Activity: A single stretch of the material below is to be transcribed exactly, starting at the line with "right is [Greater]" and ending after the line with "intros Hp. revert base size.".

Source material:
Definition is_Ok {A} (m : res A) : Prop := ∃ a, m = Ok a.
Definition is_Err {A} (m : res A) : Prop := ∃ e, m = Err e.

Lemma res_bind_Ok {A B} (m : res A) (f : A → res B) b :
  m ≫= f = Ok b ↔ ∃ a, m = Ok a ∧ f a = Ok b.
Proof. destruct m; simpl; naive_solver. Qed.
Lemma res_bind_no_panic {A B} (m : res A) (f : A → res B) :
  m ≠ Panic → (∀ a, m = Ok a → f a ≠ Panic) → m ≫= f ≠ Panic.
Proof. destruct m; simpl; naive_solver. Qed.
Lemma ok_or_Ok {A} (o : option A) e a : ok_or o e = Ok a ↔ o = Some a.
Proof. destruct o; simpl; naive_solver. Qed.
Lemma guard_err_Ok b e u : guard_err b e = Ok u ↔ b = true.
Proof. destruct b, u; simpl; naive_solver. Qed.
Lemma is_Ok_Ok {A} (a : A) : is_Ok (Ok a).
Proof. by exists a. Qed.
#[export] Hint Resolve is_Ok_Ok : cere.
Lemma guard_err_np b e : guard_err b e ≠ Panic.
Proof. by destruct b. Qed.
Lemma ok_or_np {A} (o : option A) e : ok_or o e ≠ Panic.
Proof. by destruct o. Qed.
Lemma res_fmap_np {A B} (f : A → B) (m : res A) : m ≠ Panic → f <$> m ≠ Panic.
Proof. by destruct m. Qed.
#[export] Hint Resolve guard_err_np ok_or_np : cere.

(** Running a chain of checks: [check_run] passes a guard whose condition
    holds by arithmetic, or a checked operation that does not overflow. *)
Lemma guard_run {B} b e (k : unit → res B) m :
  b = true → k tt = m → (guard_err b e ≫= k) = m.
Proof. by intros ->. Qed.
Lemma ok_or_run {A B} (o : option A) a e (k : A → res B) m :
  o = Some a → k a = m → (ok_or o e ≫= k) = m.
Proof. by intros ->. Qed.
Lemma bind_run {A B} (x : res A) a (k : A → res B) m : x = Ok a → k a = m → (x ≫= k) = m.
Proof. by intros ->. Qed.
Lemma checked_add_Some x y z : checked_add x y = Some z ↔ z = x + y ∧ x + y <= u64_max.
Proof. unfold checked_add. destruct (Z.leb_spec (x + y) u64_max); naive_solver lia. Qed.
Lemma checked_add_run x y : x + y <= u64_max → checked_add x y = Some (x + y).
Proof. intros. by apply checked_add_Some. Qed.
Lemma checked_sub_run x y : y <= x → checked_sub x y = Some (x - y).
Proof. intros. unfold checked_sub. by rewrite (proj2 (Z.leb_le _ _)). Qed.

Ltac bool_lia :=
  repeat first
    [ rewrite andb_true_iff | rewrite negb_true_iff | rewrite orb_false_iff
    | rewrite andb_false_iff | rewrite negb_false_iff
    | rewrite Z.leb_le | rewrite Z.ltb_lt | rewrite Z.eqb_eq
    | rewrite Z.leb_gt | rewrite Z.ltb_ge | rewrite Z.eqb_neq ]; lia.
Ltac check_run :=
  first [ apply guard_run; [bool_lia|]
        | eapply ok_or_run; [first [apply checked_add_run | apply checked_sub_run]; lia|] ];
  cbv beta.
(* ===== verification/Search.v ===== *)
(** * Slice algorithms of the Rust standard library

    [slice::binary_search_by] and [slice::sort_by] as the sources use them:
    the binary search is the branch-light loop of the standard library (its
    result on several matches is the one that loop picks), the sort is stable,
    so it is determined by the comparison. *)

From S2P Require Import Prelude.
From Stdlib Require Import Sorted.

Section binary_search.
Context {A : Type} (f : A → comparison).

Definition cmp_at (l : list A) (i : nat) : comparison :=
  match l !! i with Some x => f x | None => Gt end.

(** [while size > 1 { half = size / 2; mid = base + half;
    base = if f(mid) == Greater { base } else { mid }; size -= half }]. *)
Fixpoint bs_loop (fuel : nat) (l : list A) (base size : nat) : nat :=
  match fuel with
  | O => base
  | S fuel =>
      if (size <=? 1)%nat then base
      else
        let half := (size / 2)%nat in
        let mid := (base + half)%nat in
        let base := match cmp_at l mid with Gt => base | _ => mid end in
        bs_loop fuel l base (size - half)
  end.

(** [inl i] is [Ok(i)], [inr i] is [Err(i)]. *)
Definition binary_search_by (l : list A) : nat + nat :=
  match l with
  | [] => inr O
  | _ =>
      let base := bs_loop (length l) l 0 (length l) in
      match cmp_at l base with
      | Eq => inl base
      | Lt => inr (S base)
      | Gt => inr base
      end
  end.

(** The comparison is non-decreasing along the slice: a run of [Less], a run
    of [Equal], a run of [Greater]. *)
Definition partitioned (l : list A) : Prop :=
  ∀ i j x y, (i <= j)%nat → l !! i = Some x → l !! j = Some y →
    (f y = Lt → f x = Lt) ∧ (f x = Gt → f y = Gt).

Lemma binary_search_by_found l i :
  binary_search_by l = inl i → ∃ x, l !! i = Some x ∧ f x = Eq.
Proof.
  unfold binary_search_by. destruct l as [|a l]; [done|].
  set (base := bs_loop _ _ _ _). unfold cmp_at.
  destruct ((a :: l) !! base) as [x|] eqn:E; [|done].
  intros H. destruct (f x) eqn:F; simplify_eq. eauto.
Qed.

(** The loop invariant: the window is inside the slice, everything to its
    right is [Greater] and its left end is not [Greater] once it has moved. *)
Lemma bs_loop_inv fuel l base size :
  partitioned l → (size <= fuel)%nat → (1 <= size)%nat → (base + size <= length l)%nat →
  (∀ i, (base + size <= i)%nat → cmp_at l i = Gt) →
  (base = O ∨ cmp_at l base ≠ Gt) →
  let b := bs_loop fuel l base size in
  (b < length l)%nat ∧ (∀ i, (b < i)%nat → cmp_at l i = Gt) ∧ (b = O ∨ cmp_at l b ≠ Gt).
Proof.
  intros Hp. revert base size.
  induction fuel as [|fuel IH]; intros base size Hf H1 Hb Hgt Hbase; cbn [bs_loop]; [lia|].
  destruct (Nat.leb_spec size 1).
  { split_and!; [lia | intros; apply Hgt; lia | done]. }
  pose proof (Nat.div_lt size 2 ltac:(lia) ltac:(lia)).
  assert (1 <= size / 2)%nat by (apply Nat.div_le_lower_bound; lia).
  pose proof (Nat.Div0.mul_div_le size 2).
  generalize dependent (size / 2)%nat. intros half Hh1 Hh2 Hh3.
  destruct (cmp_at l (base + half)) eqn:E.
  3: { apply IH; try lia; [|exact Hbase]. intros i Hi. destruct (decide (base + size <= i)%nat).
       { by apply Hgt. }
       unfold cmp_at in *. destruct (l !! (base + half)%nat) as [x|] eqn:Ex;
         [|apply lookup_ge_None in Ex; lia].
       destruct (l !! i) as [y|] eqn:Ey; [|done].
       eapply (Hp (base + half)%nat i x y); [lia | done..]. }
  all: apply IH; try lia; [intros i Hi; apply Hgt; lia | right; by rewrite E].
Qed.

Lemma binary_search_by_missing l i :
  partitioned l → binary_search_by l = inr i →
  (i <= length l)%nat ∧
  (∀ j x, (j < i)%nat → l !! j = Some x → f x = Lt) ∧
  (∀ j x, (i <= j)%nat → l !! j = Some x → f x = Gt).
Proof.
  intros Hp. unfold binary_search_by. destruct l as [|a l].
  { intros [= <-]. split_and!; [done | lia | by intros []]. }
  destruct (bs_loop_inv (length (a :: l)) (a :: l) 0 (length (a :: l)) Hp)
    as (Hb & Hgt & Hb0); [lia | simpl; lia | lia | | by left |].
  { intros j Hj. unfold cmp_at. by rewrite lookup_ge_None_2 by lia. }
  set (b := bs_loop _ _ _ _) in *. clearbody b.
  assert (∀ j x, (b < j)%nat → (a :: l) !! j = Some x → f x = Gt) as Hgt'.
  { intros j x Hj Hx. specialize (Hgt j Hj). unfold cmp_at in Hgt. by rewrite Hx in Hgt. }
  destruct (lookup_lt_is_Some_2 _ _ Hb) as [xb Hxb].
  assert (cmp_at (a :: l) b = f xb) as Hcb by (unfold cmp_at; by rewrite Hxb).
  rewrite Hcb in *. intros Hr.
  destruct (f xb) eqn:E; try done;
    injection Hr as <-; (split_and!; [lia| |]).
  - intros j x Hj Hx. by eapply (Hp j b x xb); [lia | done..].
  - intros j x Hj Hx. apply (Hgt' j); [lia|done].
  - destruct Hb0 as [->|?]; [lia|done].
  - intros j x Hj Hx. by eapply (Hp b j xb x); [lia | done..].
Qed.

(** On a partitioned slice an [Equal] element is always found. *)
Lemma binary_search_by_complete l j x :
  partitioned l → l !! j = Some x → f x = Eq → ∃ i, binary_search_by l = inl i.
Proof.
  intros Hp Hx Hf. destruct (binary_search_by l) as [i|i] eqn:E; [eauto|].
  apply binary_search_by_missing in E as (Hi & Hlt & Hgt); [|done].
  destruct (decide (j < i)%nat); [specialize (Hlt j x ltac:(lia) Hx) | specialize (Hgt j x ltac:(lia) Hx)];
    congruence.
Qed.
End binary_search.

(** ** Stable sort *)

Section stable_sort.
Context {A : Type} (cmp : A → A → comparison).

Fixpoint insert_by (x : A) (l : list A) : list A :=
  match l with
  | [] => [x]
  | y :: l => match cmp x y with Gt => y :: insert_by x l | _ => x :: y :: l end
  end.
Definition sort_by (l : list A) : list A := foldr insert_by [] l.

Lemma insert_by_perm x l : insert_by x l ≡ₚ x :: l.
Proof.
  induction l as [|y l IH]; simpl; [done|]. destruct (cmp x y); try done.
  rewrite IH. constructor.
Qed.
Lemma sort_by_perm l : sort_by l ≡ₚ l.
Proof. induction l as [|x l IH]; simpl; [done|]. by rewrite insert_by_perm, IH. Qed.

(** A list already in order is left as it is. *)
Lemma sort_by_id l :
  StronglySorted (λ x y, cmp x y ≠ Gt) l → sort_by l = l.
Proof.
  induction 1 as [|x l Hs IH Hx]; simpl; [done|]. rewrite IH.
  destruct l as [|y l]; [done|]. simpl. apply Forall_cons_1 in Hx as [Hxy _].
  by destruct (cmp x y).
Qed.
End stable_sort.

(** The result is sorted when the comparison is a total preorder. *)
Section sort_sorted.
Context {A : Type} (cmp : A → A → comparison).
Hypothesis cmp_antisym : ∀ x y, cmp y x = CompOpp (cmp x y).
Hypothesis cmp_trans : ∀ x y z, cmp x y ≠ Gt → cmp y z ≠ Gt → cmp x z ≠ Gt.

Lemma insert_by_sorted x l :
  StronglySorted (λ x y, cmp x y ≠ Gt) l →
  StronglySorted (λ x y, cmp x y ≠ Gt) (insert_by cmp x l).
Proof.
  induction 1 as [|y l Hs IH Hy]; simpl; [by repeat constructor|].
  destruct (cmp x y) eqn:E.
  1, 2: assert (cmp x y ≠ Gt) as Hxy by (by rewrite E);
    constructor; [by constructor|]; constructor; [done|];
    (eapply Forall_impl; [exact Hy|]); intros z Hz; eapply cmp_trans; [exact Hxy | exact Hz].
  constructor; [done|]. rewrite Forall_forall in *. intros z Hz.
  rewrite insert_by_perm in Hz. apply elem_of_cons in Hz as [->|Hz]; [|auto].
  rewrite (cmp_antisym x y), E. done.
Qed.
Lemma sort_by_sorted l : StronglySorted (λ x y, cmp x y ≠ Gt) (sort_by cmp l).
Proof. induction l as [|x l IH]; simpl; [constructor | by apply insert_by_sorted]. Qed.
End sort_sorted.

(** Strong sortedness relates the elements at increasing positions. *)
Lemma StronglySorted_lookup {A} (R : A → A → Prop) l i j x y :
  StronglySorted R l → (i < j)%nat → l !! i = Some x → l !! j = Some y → R x y.
Proof.
  intros Hs. revert i j. induction Hs as [|a l Hs IH Ha]; intros i j Hij Hi Hj; [done|].
  destruct j as [|j]; [lia|]. destruct i as [|i]; simpl in *.
  - injection Hi as ->. rewrite Forall_forall in Ha. apply Ha. by eapply list_elem_of_lookup_2.
  - apply (IH i j); [lia|done|done].
Qed.
(* ===== verification/Record.v ===== *)
(** * Key-value records: [src/src/storage/record.rs]

    The two record formats of the storage layer: [Record], the timestamped
    big-endian record of the legacy block format, and [MemtableRecord], the
    little-endian record the memtable, the SSTable blocks and compaction use;
    the legacy WAL record reader [decode_record]; and the orders both record
    types are sorted by. *)

From S2P Require Import Prelude Bytes.

(** ** Data *)

Inductive RecordType : Type := Put | Delete.
#[export] Instance RecordType_eq_dec : EqDecision RecordType.
Proof. solve_decision. Defined.

(** [self.record_type as u8]. *)
Definition record_type_u8 (t : RecordType) : byte :=
  match t with Put => x01 | Delete => x02 end.

Module Record.
Record t : Type := mk {
  key : bytes;
  value : bytes;
  record_type : RecordType;
  timestamp : Z;
  offset : Z
}.

Definition new (k v : bytes) (ty : RecordType) (ts : Z) : t := mk k v ty ts 0.
Definition tombstone (k : bytes) (ts : Z) : t := mk k [] Delete ts 0.

Section codec.
Context `{Crc32}.

Definition encode (r : t) : bytes :=
  [record_type_u8 (record_type r)]
  ++ to_be 8 (timestamp r)
  ++ to_be 8 (len (key r))
  ++ to_be 8 (len (value r))
  ++ key r ++ value r
  ++ to_be 4 (crc32 (value r)).

Definition decode_type (b : byte) : res RecordType :=
  match b with
  | x01 => Ok Put
  | x02 => Ok Delete
  | _ => Err (Corrupted "Invalid record type")
  end.

(** The checksum is verified before the type byte is interpreted. *)
Definition decode : reader t :=
  type_byte ← read_u8;
  timestamp ← read_u64_be;
  key_len ← read_u64_be;
  value_len ← read_u64_be;
  key_buf ← read_vec key_len;
  value_buf ← read_vec value_len;
  checksum ← read_u32_be;
  _ ← require (crc32 value_buf =? checksum) (Corrupted "Checksum mismatch");
  record_type ← lift (decode_type type_byte);
  mret (mk key_buf value_buf record_type timestamp
          (wrap64 (1 + 8 + 8 + 8 + key_len + value_len + 4))).
End codec.

(** [PartialEq]: the offset is not compared. *)
Definition eqb (x y : t) : bool :=
  bool_decide (key x = key y) && bool_decide (value x = value y)
  && bool_decide (record_type x = record_type y) && (timestamp x =? timestamp y).

(** [Ord]: by key, then newest timestamp first. *)
Definition cmp (x y : t) : comparison :=
  match bytes_cmp (key x) (key y) with
  | Eq => Z.compare (timestamp y) (timestamp x)
  | c => c
  end.
End Record.

(** ** Legacy WAL records *)

Record DecodeRecordResult : Type := mkDecodeRecordResult {
  drr_key : bytes;
  drr_val : bytes;
  drr_record_type : RecordType;
  drr_lsn : Z;
  drr_offset : Z
}.

Section decode_record.
Context `{Crc32}.

(** The part of [decode_record] after the seek, on the bytes from [offset] on. *)
Definition decode_record_body (offset : Z) : reader DecodeRecordResult :=
  type_byte ← read_u8;
  record_type ← lift (Record.decode_type type_byte);
  lsn ← read_u64_be;
  _ ← read_u64_be;
  key_len ← read_u64_be;
  value_len ← read_u64_be;
  key ← read_vec key_len;
  value ← read_vec value_len;
  checksum ← read_u32_be;
  _ ← require (crc32 value =? checksum) (Corrupted "Checksum mismatch");
  mret (mkDecodeRecordResult key value record_type lsn
          (wrap64 (offset + 1 + 8 + 8 + 8 + key_len + value_len + 4))).

(** [reader.seek(SeekFrom::Start(offset))] on an in-memory file, then the body. *)
Definition decode_record (file : bytes) (offset : Z) : res (DecodeRecordResult * bytes) :=
  decode_record_body offset (drop (Z.to_nat offset) file).
End decode_record.

(** ** Memtable records *)

Module MemtableRecord.
Record t : Type := mk {
  record_type : RecordType;
  lsn : Z;
  key : bytes;
  value : bytes
}.

Definition new (value : bytes) (ty : RecordType) (lsn : Z) : t := mk ty lsn [] value.
Definition with_key (r : t) (k : bytes) : t := mk (record_type r) (lsn r) k (value r).

Definition encode (r : t) (k : bytes) : bytes :=
  to_le 4 (wrap32 (len k)) ++ k
  ++ to_le 4 (wrap32 (len (value r))) ++ value r
  ++ [record_type_u8 (record_type r)]
  ++ to_le 8 (lsn r).

Definition record_length (r : t) (k : bytes) : Z := 4 + len k + 4 + len (value r) + 1 + 8.

Definition decode : reader t :=
  key_len ← read_u32_le;
  key_buf ← read_vec key_len;
  value_len ← read_u32_le;
  value_buf ← read_vec value_len;
  type_byte ← read_u8;
  record_type ← lift (Record.decode_type type_byte);
  lsn ← read_u64_le;
  mret (mk record_type lsn key_buf value_buf).

(** The [AsyncRead] twin of [decode] (it only adds a log line). *)
Definition async_decode : reader t :=
  key_len ← read_u32_le;
  key_buf ← read_vec key_len;
  value_len ← read_u32_le;
  value_buf ← read_vec value_len;
  type_byte ← read_u8;
  record_type ← lift (Record.decode_type type_byte);
  lsn ← read_u64_le;
  mret (mk record_type lsn key_buf value_buf).

(** [Ord]: by key, then newest [lsn] first. *)
Definition cmp (x y : t) : comparison :=
  match bytes_cmp (key x) (key y) with
  | Eq => Z.compare (lsn y) (lsn x)
  | c => c
  end.

#[export] Instance eq_dec : EqDecision t.
Proof. solve_decision. Defined.

(** What a record must satisfy to be encoded without loss: the lengths fit
    the [u32] length fields and the sequence number is a [u64]. *)
Definition encodable (r : t) : Prop :=
  is_u64 (lsn r) ∧ len (key r) <= u32_max ∧ len (value r) <= u32_max.
End MemtableRecord.

#[global] Arguments Record.encode : simpl never.
#[global] Arguments MemtableRecord.encode : simpl never.
#[global] Arguments MemtableRecord.record_length : simpl never.

(** ** Round trips *)

Lemma decode_type_run t : Record.decode_type (record_type_u8 t) = Ok t.
Proof. by destruct t. Qed.
Lemma decode_type_inv b t : Record.decode_type b = Ok t → b = record_type_u8 t.
Proof. destruct b, t; done. Qed.
Lemma lift_type_run t r : lift (Record.decode_type (record_type_u8 t)) r = Ok (t, r).
Proof. by destruct t. Qed.

Ltac reader_hook ::=
  first [ apply lift_type_run
        | apply require_run; first [ done | by apply Z.eqb_eq | by apply bool_decide_eq_true ] ].

Section record_roundtrip.
Context `{Crc32Spec}.

(** The number of bytes [Record::encode] writes. *)
Definition record_size (r : Record.t) : Z := 29 + len (Record.key r) + len (Record.value r).

(** What [Record] values fit the format: a [u64] timestamp and vectors that fit in memory. *)
Definition record_encodable (r : Record.t) : Prop :=
  is_u64 (Record.timestamp r) ∧ len (Record.key r) + len (Record.value r) + 29 <= isize_max.

Lemma record_encode_len r : len (Record.encode r) = record_size r.
Proof. unfold Record.encode, record_size. autorewrite with len. lia. Qed.

Lemma record_decode_encode r rest :
  record_encodable r →
  Record.decode (Record.encode r ++ rest) =
  Ok (Record.mk (Record.key r) (Record.value r) (Record.record_type r) (Record.timestamp r)
        (record_size r), rest).
Proof.
  intros [Hts Hlen]. unfold Record.decode, Record.encode, record_size.
  pose proof (len_nonneg (Record.key r)). pose proof (len_nonneg (Record.value r)).
  run_reader. do 3 f_equal. rewrite wrap64_id; word_lia.
Qed.

Lemma record_decode_inv bs r rest :
  Record.decode bs = Ok (r, rest) →
  bs = Record.encode r ++ rest ∧ is_u64 (Record.timestamp r) ∧
  (record_size r <= u64_max → Record.offset r = record_size r).
Proof.
  unfold Record.decode. intros Hd. inv_reader.
  match goal with H : Record.decode_type _ = Ok _ |- _ => apply decode_type_inv in H; subst end.
  match goal with H : (_ =? _) = true |- _ => apply Z.eqb_eq in H; subst end.
  unfold Record.encode, record_size; simpl. norm_app. split_and!; [done|done|].
  intros. rewrite wrap64_id; [lia|]. unfold len in *. word_lia.
Qed.
End record_roundtrip.

Lemma memtable_encode_len r k : len (MemtableRecord.encode r k) = MemtableRecord.record_length r k.
Proof.
  unfold MemtableRecord.encode, MemtableRecord.record_length. autorewrite with len. lia.
Qed.

Lemma memtable_async_decode bs : MemtableRecord.async_decode bs = MemtableRecord.decode bs.
Proof. reflexivity. Qed.

Lemma memtable_decode_encode r rest :
  MemtableRecord.encodable r →
  MemtableRecord.decode (MemtableRecord.encode r (MemtableRecord.key r) ++ rest) = Ok (r, rest).
Proof.
  destruct r as [t lsn k v]. intros (Hl & Hk & Hv). simpl in *.
  unfold MemtableRecord.decode, MemtableRecord.encode; simpl.
  pose proof (len_nonneg k). pose proof (len_nonneg v).
  rewrite !wrap32_id by word_lia. run_reader. done.
Qed.

Lemma memtable_decode_inv bs r rest :
  MemtableRecord.decode bs = Ok (r, rest) →
  bs = MemtableRecord.encode r (MemtableRecord.key r) ++ rest ∧ MemtableRecord.encodable r.
Proof.
  unfold MemtableRecord.decode. intros Hd. inv_reader.
  match goal with H : Record.decode_type _ = Ok _ |- _ => apply decode_type_inv in H; subst end.
  unfold MemtableRecord.encode, MemtableRecord.encodable; simpl. rewrite !wrap32_id by done.
  norm_app. split_and!; try done; word_lia.
Qed.

Lemma decode_type_np b : Record.decode_type b ≠ Panic.
Proof. by destruct b. Qed.
#[export] Hint Resolve decode_type_np : cere.

Lemma memtable_decode_no_panic bs : MemtableRecord.decode bs ≠ Panic.
Proof. unfold MemtableRecord.decode. no_panic. Qed.

(** ** Orders *)

Lemma key_desc_antisym kx ky (nx ny : Z) :
  match bytes_cmp ky kx with Eq => Z.compare nx ny | c => c end =
  CompOpp (match bytes_cmp kx ky with Eq => Z.compare ny nx | c => c end).
Proof.
  rewrite (bytes_cmp_antisym kx ky).
  destruct (bytes_cmp kx ky); simpl; [apply Z.compare_antisym | done | done].
Qed.
Lemma key_desc_trans kx ky kz (nx ny nz : Z) :
  match bytes_cmp kx ky with Eq => Z.compare ny nx | c => c end = Lt →
  match bytes_cmp ky kz with Eq => Z.compare nz ny | c => c end = Lt →
  match bytes_cmp kx kz with Eq => Z.compare nz nx | c => c end = Lt.
Proof.
  destruct (bytes_cmp kx ky) eqn:E1; [| |done]; destruct (bytes_cmp ky kz) eqn:E2; try done.
  - apply bytes_cmp_eq in E1 as ->. rewrite E2. rewrite !Z.compare_lt_iff. lia.
  - apply bytes_cmp_eq in E1 as ->. by rewrite E2.
  - apply bytes_cmp_eq in E2 as ->. by rewrite E1.
  - by rewrite (bytes_cmp_trans _ _ _ E1 E2).
Qed.

(** ** Properties *)

(** The memtable record codec is exact in both directions: [decode]
    succeeds on a stream with record [r] and remainder [rest] precisely when
    [r] fits the format and the stream is the encoding of [r] (under its own
    key) followed by [rest]. *)
Theorem memtable_record_codec_exact bs r rest :
  MemtableRecord.decode bs = Ok (r, rest) ↔
  MemtableRecord.encodable r ∧
  bs = MemtableRecord.encode r (MemtableRecord.key r) ++ rest.
Proof.
  split.
  - intros [-> ?]%memtable_decode_inv. done.
  - intros [? ->]. by apply memtable_decode_encode.
Qed.

(** The order memtable records are merged by is a strict total order on
    (key, sequence) pairs: antisymmetric, transitive, and equal only when key
    and sequence number agree; among records of one key the newest is least. *)
Theorem memtable_record_order (x y z : MemtableRecord.t) :
  MemtableRecord.cmp y x = CompOpp (MemtableRecord.cmp x y) ∧
  (MemtableRecord.cmp x y = Eq ↔
     MemtableRecord.key x = MemtableRecord.key y ∧
     MemtableRecord.lsn x = MemtableRecord.lsn y) ∧
  (MemtableRecord.cmp x y = Lt → MemtableRecord.cmp y z = Lt →
     MemtableRecord.cmp x z = Lt) ∧
  (MemtableRecord.key x = MemtableRecord.key y →
     (MemtableRecord.cmp x y = Lt ↔ MemtableRecord.lsn y < MemtableRecord.lsn x)).
Proof.
  unfold MemtableRecord.cmp. split_and!.
  - apply key_desc_antisym.
  - destruct (bytes_cmp _ _) eqn:E.
    + apply bytes_cmp_eq in E. rewrite Z.compare_eq_iff. naive_solver.
    + split; [done|]. intros [Hk _]. rewrite Hk, bytes_cmp_refl in E. done.
    + split; [done|]. intros [Hk _]. rewrite Hk, bytes_cmp_refl in E. done.
  - apply key_desc_trans.
  - intros ->. rewrite bytes_cmp_refl. apply Z.compare_lt_iff.
Qed.

Section decode_record_offset.
Context `{Crc32}.

(** The offset the legacy WAL reader returns for the next record is 8
    bytes short of the bytes it consumed: the timestamp it skips is not
    counted, so following the returned offset lands inside the record. *)
Theorem decode_record_offset_short file offset d rest :
  0 <= offset <= len file → len file <= isize_max →
  decode_record file offset = Ok (d, rest) →
  drr_offset d + 8 = len file - len rest.
Proof.
  intros Ho Hf. unfold decode_record, decode_record_body. intros Hd.
  assert (len (drop (Z.to_nat offset) file) = len file - offset) as Hl.
  { unfold len. rewrite length_drop. unfold len in Ho. lia. }
  inv_reader.
  match goal with H : drop _ _ = _ |- _ => rewrite H in Hl end.
  autorewrite with len in Hl. simpl. rewrite wrap64_id; [lia|].
  unfold len in *. word_lia.
Qed.
End decode_record_offset.

(** The encoding of ("k", "v") with lsn 7 and timestamp 0: 39 bytes, of which
    the returned offset counts 31. *)
Lemma decode_record_offset_short_witness :
  let file := [x01] ++ to_be 8 7 ++ to_be 8 0 ++ to_be 8 1 ++ to_be 8 1
              ++ [x6b] ++ [x76] ++ to_be 4 (crc32_ieee [x76]) in
  drr_offset (mkDecodeRecordResult [x6b] [x76] Put 7 31) + 8 = len file - 0.
Proof.
  intros file.
  apply (@decode_record_offset_short ieee file 0
           (mkDecodeRecordResult [x6b] [x76] Put 7 31) []).
  - vm_compute. split; discriminate.
  - vm_compute. discriminate.
  - vm_compute. reflexivity.
Defined.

Solution to the problem:
    right is [Greater] and its left end is not [Greater] once it has moved. *)
Lemma bs_loop_inv fuel l base size :
  partitioned l → (size <= fuel)%nat → (1 <= size)%nat → (base + size <= length l)%nat →
  (∀ i, (base + size <= i)%nat → cmp_at l i = Gt) →
  (base = O ∨ cmp_at l base ≠ Gt) →
  let b := bs_loop fuel l base size in
  (b < length l)%nat ∧ (∀ i, (b < i)%nat → cmp_at l i = Gt) ∧ (b = O ∨ cmp_at l b ≠ Gt).
Proof.
  intros Hp. revert base size.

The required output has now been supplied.